(** *** Canonical forms *)

Section canonical.
Variables (t : Z) (v : bytes) (c : cell) (junk : list cell).
Hypothesis Ht : 0 <= t <= 4.
Hypothesis Hc : zlen v + zlen junk <= type_cap t.

Lemma sdstype_of : sdstype (sds_of t v c junk) = t.
Proof. apply sdstype_hdr; zlia. Qed.

Lemma sdslen_of : sdslen (sds_of t v c junk) = zlen v.
Proof. apply sdslen_hdr; zlia. Qed.

Lemma sdsalloc_of :
  sdsalloc (sds_of t v c junk) = if t =? SDS_TYPE_5 then zlen v else zlen v + zlen junk.
Proof. apply sdsalloc_hdr; zlia. Qed.

Lemma sdsavail_of : sdsavail (sds_of t v c junk) = if t =? SDS_TYPE_5 then 0 else zlen junk.
Proof.
  unfold sds_of. rewrite sdsavail_hdr by zlia. destruct (t =? SDS_TYPE_5); [done|]. lia.
Qed.

Lemma sbuf_of : s_buf (sds_of t v c junk) = (Some <$> v) ++ c :: junk.
Proof. apply sbuf_hdr. Qed.

Lemma sdsval_of : sdsval (sds_of t v c junk) = v.
Proof.
  unfold sdsval. rewrite sdslen_of, sbuf_of, <- (zlen_fmap Some v), ztake_app_len.
  rewrite <- list_fmap_compose. rewrite <- (list_fmap_id v) at 2. by apply list_fmap_ext.
Qed.

Lemma sds_of_open : sds_open (sds_of t v c junk) v.
Proof. by exists t, c, junk. Qed.

Lemma sds_of_repr : sds_repr (sds_of t v (Some NUL) junk) v.
Proof. by exists t, junk. Qed.

End canonical.

Lemma repr_len s v : sds_repr s v -> sdslen s = zlen v.
Proof. intros (t & junk & -> & Ht & Hc). by apply sdslen_of. Qed.

Lemma repr_val s v : sds_repr s v -> sdsval s = v.
Proof. intros (t & junk & -> & Ht & Hc). by apply sdsval_of. Qed.

Lemma repr_avail s v : sds_repr s v -> 0 <= sdsavail s <= sdsalloc s - sdslen s.
Proof.
  intros (t & junk & -> & Ht & Hc). rewrite sdsavail_of, sdsalloc_of, sdslen_of by done.
  destruct (t =? SDS_TYPE_5); zlia.
Qed.

Lemma repr_fun s v w : sds_repr s v -> sds_repr s w -> v = w.
Proof. intros Hv Hw. by rewrite <- (repr_val _ _ Hv), <- (repr_val _ _ Hw). Qed.

(** The byte at an index of the contents; the byte at the length is the NUL. *)
Lemma repr_get s v i : sds_repr s v -> 0 <= i < zlen v -> sdsget s i = zget v i.
Proof.
  intros (t & junk & -> & Ht & Hc) Hi. unfold sdsget. rewrite sbuf_of.
  rewrite zget_app_l by (rewrite zlen_fmap; lia).
  unfold zget. destruct (Z.leb_spec 0 i); [|lia]. rewrite list_lookup_fmap.
  by destruct (v !! Z.to_nat i).
Qed.

Lemma repr_nul s v : sds_repr s v -> sdsget s (zlen v) = Some NUL.
Proof.
  intros (t & junk & -> & Ht & Hc). unfold sdsget.
  by rewrite sbuf_of, <- (zlen_fmap Some v), zget_mid.
Qed.

Lemma mapM_Some_fmap (v : bytes) : mapM id (Some <$> v) = Some v.
Proof. induction v as [|b v IH]; [done|]. rewrite fmap_cons. simpl. by rewrite IH. Qed.

Lemma sdsbytes_repr s v : sds_repr s v -> sdsbytes s (sdslen s) = Some v.
Proof.
  intros (t & junk & -> & Ht & Hc). unfold sdsbytes.
  rewrite sdslen_of, sbuf_of by done.
  pose proof (zread_mid [] (Some <$> v) (Some NUL :: junk)) as Hr.
  rewrite zlen_fmap, zlen_nil in Hr. simpl app in Hr. rewrite Hr. simpl. apply mapM_Some_fmap.
Qed.

Create HintDb sds.
#[export] Hint Resolve sds_of_repr : sds.

(** *** Creation and growth *)

Lemma sdsHdrSize_bounds t : 0 <= sdsHdrSize t <= 17.
Proof. unfold sdsHdrSize. zcases; lia. Qed.

Section growth.
Context {al : Allocator}.

(** A store behind the first [i] bytes of the contents, and the NUL. *)
Lemma sdsput_front t l a buf src tail :
  zlen src <= zlen buf -> tail = zdrop (zlen src) buf ->
  sdsput (hdr t l a buf) 0 src = Some (hdr t l a (src ++ tail)).
Proof.
  intros Hl ->. rewrite sdsput_hdr. unfold zwrite. rewrite Z.add_0_l.
  pose proof (zlen_nonneg src). ztrue (zlen src <=? zlen buf). simpl. done.
Qed.

Lemma sdsput_at t l a pre mid post src off :
  off = zlen pre -> length mid = length src ->
  sdsput (hdr t l a (pre ++ mid ++ post)) off src = Some (hdr t l a (pre ++ src ++ post)).
Proof. intros -> Hl. rewrite sdsput_hdr, zwrite_mid; done. Qed.

Lemma sdsnewlen_repr (p : option bytes) n a :
  0 <= n <= BUF_SAFE -> (forall q, p = Some q -> n <= zlen q) ->
  returns (sdsnewlen p n a)
    (opt_post al (fun s => sds_repr s (match p with
                                       | Some q => ztake n q
                                       | None => replicate (Z.to_nat n) NUL
                                       end))).
Proof.
  intros Hn Hp. unfold sdsnewlen.
  set (type := if (sdsReqType n =? SDS_TYPE_5) && (n =? 0) then SDS_TYPE_8 else sdsReqType n).
  assert (0 <= type <= 4 /\ n <= type_cap type) as [Ht Hc].
  { pose proof (sdsReqType_cap n ltac:(unfold BUF_SAFE in *; width_lia)).
    unfold type. destruct (_ && _) eqn:E; [|done].
    split; [done|]. vm_compute type_cap. lia. }
  pose proof (sdsHdrSize_bounds type). cbv zeta. fold type. clearbody type.
  rewrite (u64_small (sdsHdrSize type + n + 1)) by (unfold BUF_SAFE in *; width_lia).
  replace (sdsHdrSize type + n + 1 - sdsHdrSize type) with (n + 1) by lia.
  unfold malloc. simpl.
  destruct (alloc_ok a _) eqn:Hok; simpl.
  2: { exists None, (S a). split; [done|]. intros Htot. by rewrite Htot in Hok. }
  assert (forall cells, (if type =? SDS_TYPE_5
     then Sds (u8 (Z.lor type (Z.shiftl n SDS_TYPE_BITS))) 0 0 cells
     else Sds type (uw (type_bits type) n) (uw (type_bits type) n) cells) = hdr type n n cells) as Hh.
  { intros cells. unfold hdr. destruct (Z.eqb_spec type SDS_TYPE_5) as [E|E].
    - rewrite E in Hc |- *. change (type_cap SDS_TYPE_5) with 31 in Hc.
      unfold SDS_TYPE_5, SDS_TYPE_BITS.
      by rewrite Z.lor_0_l, (proj2 (proj2 (hdr_land n ltac:(lia)))).
    - by rewrite !uw_type_bits by (done || lia). }
  rewrite Hh.
  assert (forall v, zlen v = n ->
    sds_repr (hdr type n n ((Some <$> v) ++ [Some NUL])) v) as Hr.
  { intros v Hv. exists type, []. unfold sds_of. rewrite Hv, zlen_nil, Z.add_0_r. done. }
  destruct p as [q|].
  - specialize (Hp q eq_refl).
    assert (forall src, zlen src = n ->
      sdsput (hdr type n n ((Some <$> src) ++ fresh 1)) n [Some NUL]
      = Some (hdr type n n ((Some <$> src) ++ [Some NUL]))) as Hnul.
    { intros src Hs. change (fresh 1) with ([None] ++ [] : list cell).
      rewrite (sdsput_at _ _ _ _ [None] []); [done|by rewrite zlen_fmap|done]. }
    destruct (Z.eqb_spec n 0) as [E0|E0].
    + simpl. rewrite E0 in *. change (fresh (0 + 1)) with ((Some <$> []) ++ fresh 1).
      rewrite (Hnul [] eq_refl). simpl. eexists _, _. split; [done|].
      rewrite ztake_0. by apply (Hr []).
    + unfold zread. ztrue (0 <=? n). ztrue (0 + n <=? zlen q). rewrite zdrop_0. simpl.
      assert (zlen (ztake n q) = n) as Hz by (apply zlen_ztake; lia).
      rewrite (sdsput_front _ _ _ _ _ (fresh 1)); simpl.
      * rewrite Hnul by done. simpl. eexists _, _. split; [done|]. by apply Hr.
      * rewrite zlen_fmap, Hz, zlen_fresh; lia.
      * rewrite zlen_fmap, Hz. unfold zdrop, fresh. rewrite drop_replicate. f_equal. lia.
  - set (v := replicate (Z.to_nat n) NUL).
    assert (zlen v = n) as Hv by (unfold v; rewrite zlen_replicate; lia).
    assert (replicate (Z.to_nat (n + 1)) (Some NUL) = (Some <$> v) ++ [Some NUL] ++ []) as ->.
    { unfold v. rewrite Z2Nat.inj_add, replicate_add by lia. by rewrite fmap_replicate. }
    simpl. rewrite (sdsput_at _ _ _ _ [Some NUL] []); [|by rewrite zlen_fmap|done].
    eexists _, _. split; [done|]. by apply Hr.
Qed.

(** Moving or extending the allocation: contents kept, room for [addlen]. *)
Lemma sdsMakeRoomFor_of t v c junk addlen a :
  0 <= t <= 4 -> zlen v + zlen junk <= type_cap t ->
  0 <= addlen -> zlen v + addlen <= BUF_SAFE ->
  returns (sdsMakeRoomFor (sds_of t v c junk) addlen a)
    (grow_post al (fun s' => exists t' junk', s' = sds_of t' v c junk' /\ 0 <= t' <= 4
        /\ zlen v + zlen junk' <= type_cap t' /\ addlen <= sdsavail s'
        /\ sdsavail (sds_of t v c junk) <= sdsavail s')).
Proof.
  intros Ht Hc Ha Hsafe. unfold sdsMakeRoomFor.
  rewrite sdsavail_of, sdstype_of, sdslen_of by done.
  destruct (Z.leb_spec addlen (if t =? SDS_TYPE_5 then 0 else zlen junk)) as [Hle|Hgt].
  { apply returns_ok. exists t, junk. rewrite sdsavail_of by done. split_and!; (done || lia). }
  pose proof (zlen_nonneg v). pose proof (zlen_nonneg junk).
  unfold BUF_SAFE, SDS_MAX_PREALLOC in *.
  rewrite (u64_small (zlen v + addlen)) by width_lia.
  set (newlen := if _ <? _ then _ else _).
  assert (zlen v + addlen <= newlen <= SIZE_MAX - 18) as Hnl.
  { unfold newlen. destruct (Z.ltb_spec (zlen v + addlen) (1024 * 1024));
      rewrite u64_small by width_lia; width_lia. }
  clearbody newlen.
  set (type := if sdsReqType newlen =? SDS_TYPE_5 then SDS_TYPE_8 else sdsReqType newlen).
  assert (1 <= type <= 4 /\ newlen <= type_cap type) as [Hty Hcap].
  { pose proof (sdsReqType_cap newlen ltac:(width_lia)) as [? Hcap].
    unfold type. destruct (Z.eqb_spec (sdsReqType newlen) SDS_TYPE_5) as [E|E].
    - rewrite E in Hcap. change (type_cap SDS_TYPE_5) with 31 in Hcap.
      change (type_cap SDS_TYPE_8) with 255. split; [done|]. lia.
    - split; [unfold SDS_TYPE_5 in E; lia|done]. }
  pose proof (sdsHdrSize_bounds type). cbv zeta. fold type.
  rewrite (u64_small (sdsHdrSize type + newlen + 1)) by width_lia.
  replace (sdsHdrSize type + newlen + 1 - sdsHdrSize type) with (newlen + 1) by lia.
  unfold malloc. simpl.
  assert (forall junk', zlen v + zlen junk' = newlen ->
    grow_post al (fun s' => exists t' junk', s' = sds_of t' v c junk' /\ 0 <= t' <= 4
        /\ zlen v + zlen junk' <= type_cap t' /\ addlen <= sdsavail s'
        /\ (if t =? SDS_TYPE_5 then 0 else zlen junk) <= sdsavail s')
      (GOk (sds_of type v c junk'))) as Hdone.
  { intros junk' Hj. exists type, junk'. rewrite sdsavail_of by lia.
    destruct (Z.eqb_spec type SDS_TYPE_5); [unfold SDS_TYPE_5 in *; lia|].
    split_and!; (done || lia). }
  destruct (alloc_ok a _) eqn:Hok.
  2: { destruct (t =? type); simpl; (eexists _, _; split; [done|]);
       intros Htot; by rewrite Htot in Hok. }
  destruct (Z.eqb_spec t type) as [->|Hne]; simpl.
  - rewrite sbuf_of.
    change (Sds (s_flags ?x) (s_hlen ?x) (s_halloc ?x)) with (Sds (s_flags x) (s_hlen x) (s_halloc x)).
    assert (type <> SDS_TYPE_5) as Hn5 by (unfold SDS_TYPE_5; lia).
    destruct (Z.eqb_spec type SDS_TYPE_5); [done|].
    rewrite resize_grow by zlia.
    eexists _, _. split; [done|].
    rewrite <- app_assoc, <- app_comm_cons.
    set (junk' := junk ++ fresh _).
    assert (zlen v + zlen junk' = newlen) as Hj.
    { unfold junk'. rewrite zlen_app, zlen_fresh; zlia. }
    replace (Sds _ _ _ _) with (hdr type (zlen v) (zlen v + zlen junk)
      ((Some <$> v) ++ c :: junk')).
    2: { unfold sds_of, hdr. by destruct (Z.eqb_spec type SDS_TYPE_5). }
    rewrite sdssetalloc_hdr by (done || lia). rewrite <- Hj. by apply Hdone.
  - rewrite sbuf_of.
    pose proof (zread_mid [] ((Some <$> v) ++ [c]) junk) as Hr.
    rewrite zlen_app, zlen_fmap, zlen_nil in Hr. simpl app in Hr.
    rewrite <- app_assoc in Hr. simpl in Hr. change (zlen [c]) with 1 in Hr.
    rewrite Hr. simpl.
    assert (type <> SDS_TYPE_5) as Hn5 by (unfold SDS_TYPE_5; lia).
    replace (Sds type 0 0) with (hdr type 0 0)
      by (unfold hdr; by destruct (Z.eqb_spec type SDS_TYPE_5)).
    rewrite (sdsput_front _ _ _ _ _ (fresh (newlen - zlen v))); simpl.
    + pose proof (type_cap_bounds type ltac:(lia)).
      rewrite sdssetlen_hdr, sdssetalloc_hdr by (done || lia).
      eexists _, _. split; [done|]. rewrite <- app_assoc. simpl.
      replace (hdr type (zlen v) newlen _) with (sds_of type v c (fresh (newlen - zlen v))).
      * apply Hdone. rewrite zlen_fresh; lia.
      * unfold sds_of. rewrite zlen_fresh by lia. f_equal. lia.
    + rewrite zlen_app, zlen_fmap, zlen_fresh by lia. change (zlen [c]) with 1. lia.
    + rewrite zlen_app, zlen_fmap. change (zlen [c]) with 1.
      unfold zdrop, fresh. rewrite drop_replicate. f_equal. lia.
Qed.

Lemma sdsMakeRoomFor_repr s v addlen a :
  sds_repr s v -> 0 <= addlen -> zlen v + addlen <= BUF_SAFE ->
  returns (sdsMakeRoomFor s addlen a)
    (grow_post al (fun s' => sds_repr s' v /\ addlen <= sdsavail s'
                             /\ sdsavail s <= sdsavail s')).
Proof.
  intros (t & junk & -> & Ht & Hc) Ha Hsafe.
  eapply returns_mono; [by apply sdsMakeRoomFor_of|].
  intros g. apply grow_post_mono. intros s' (t' & junk' & -> & ? & ? & ? & ?).
  split; [by apply sds_of_repr|done].
Qed.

(Assignment): Extract the first line above and each line after it up to and including the one with "Proof. by exists t, c, junk. Qed.", please, exactly and with nothing else.

(Response area):
(** *** Canonical forms *)

Section canonical.
Variables (t : Z) (v : bytes) (c : cell) (junk : list cell).
Hypothesis Ht : 0 <= t <= 4.
Hypothesis Hc : zlen v + zlen junk <= type_cap t.

Lemma sdstype_of : sdstype (sds_of t v c junk) = t.
Proof. apply sdstype_hdr; zlia. Qed.

Lemma sdslen_of : sdslen (sds_of t v c junk) = zlen v.
Proof. apply sdslen_hdr; zlia. Qed.

Lemma sdsalloc_of :
  sdsalloc (sds_of t v c junk) = if t =? SDS_TYPE_5 then zlen v else zlen v + zlen junk.
Proof. apply sdsalloc_hdr; zlia. Qed.

Lemma sdsavail_of : sdsavail (sds_of t v c junk) = if t =? SDS_TYPE_5 then 0 else zlen junk.
Proof.
  unfold sds_of. rewrite sdsavail_hdr by zlia. destruct (t =? SDS_TYPE_5); [done|]. lia.
Qed.

Lemma sbuf_of : s_buf (sds_of t v c junk) = (Some <$> v) ++ c :: junk.
Proof. apply sbuf_hdr. Qed.

Lemma sdsval_of : sdsval (sds_of t v c junk) = v.
Proof.
  unfold sdsval. rewrite sdslen_of, sbuf_of, <- (zlen_fmap Some v), ztake_app_len.
  rewrite <- list_fmap_compose. rewrite <- (list_fmap_id v) at 2. by apply list_fmap_ext.
Qed.

Lemma sds_of_open : sds_open (sds_of t v c junk) v.
Proof. by exists t, c, junk. Qed.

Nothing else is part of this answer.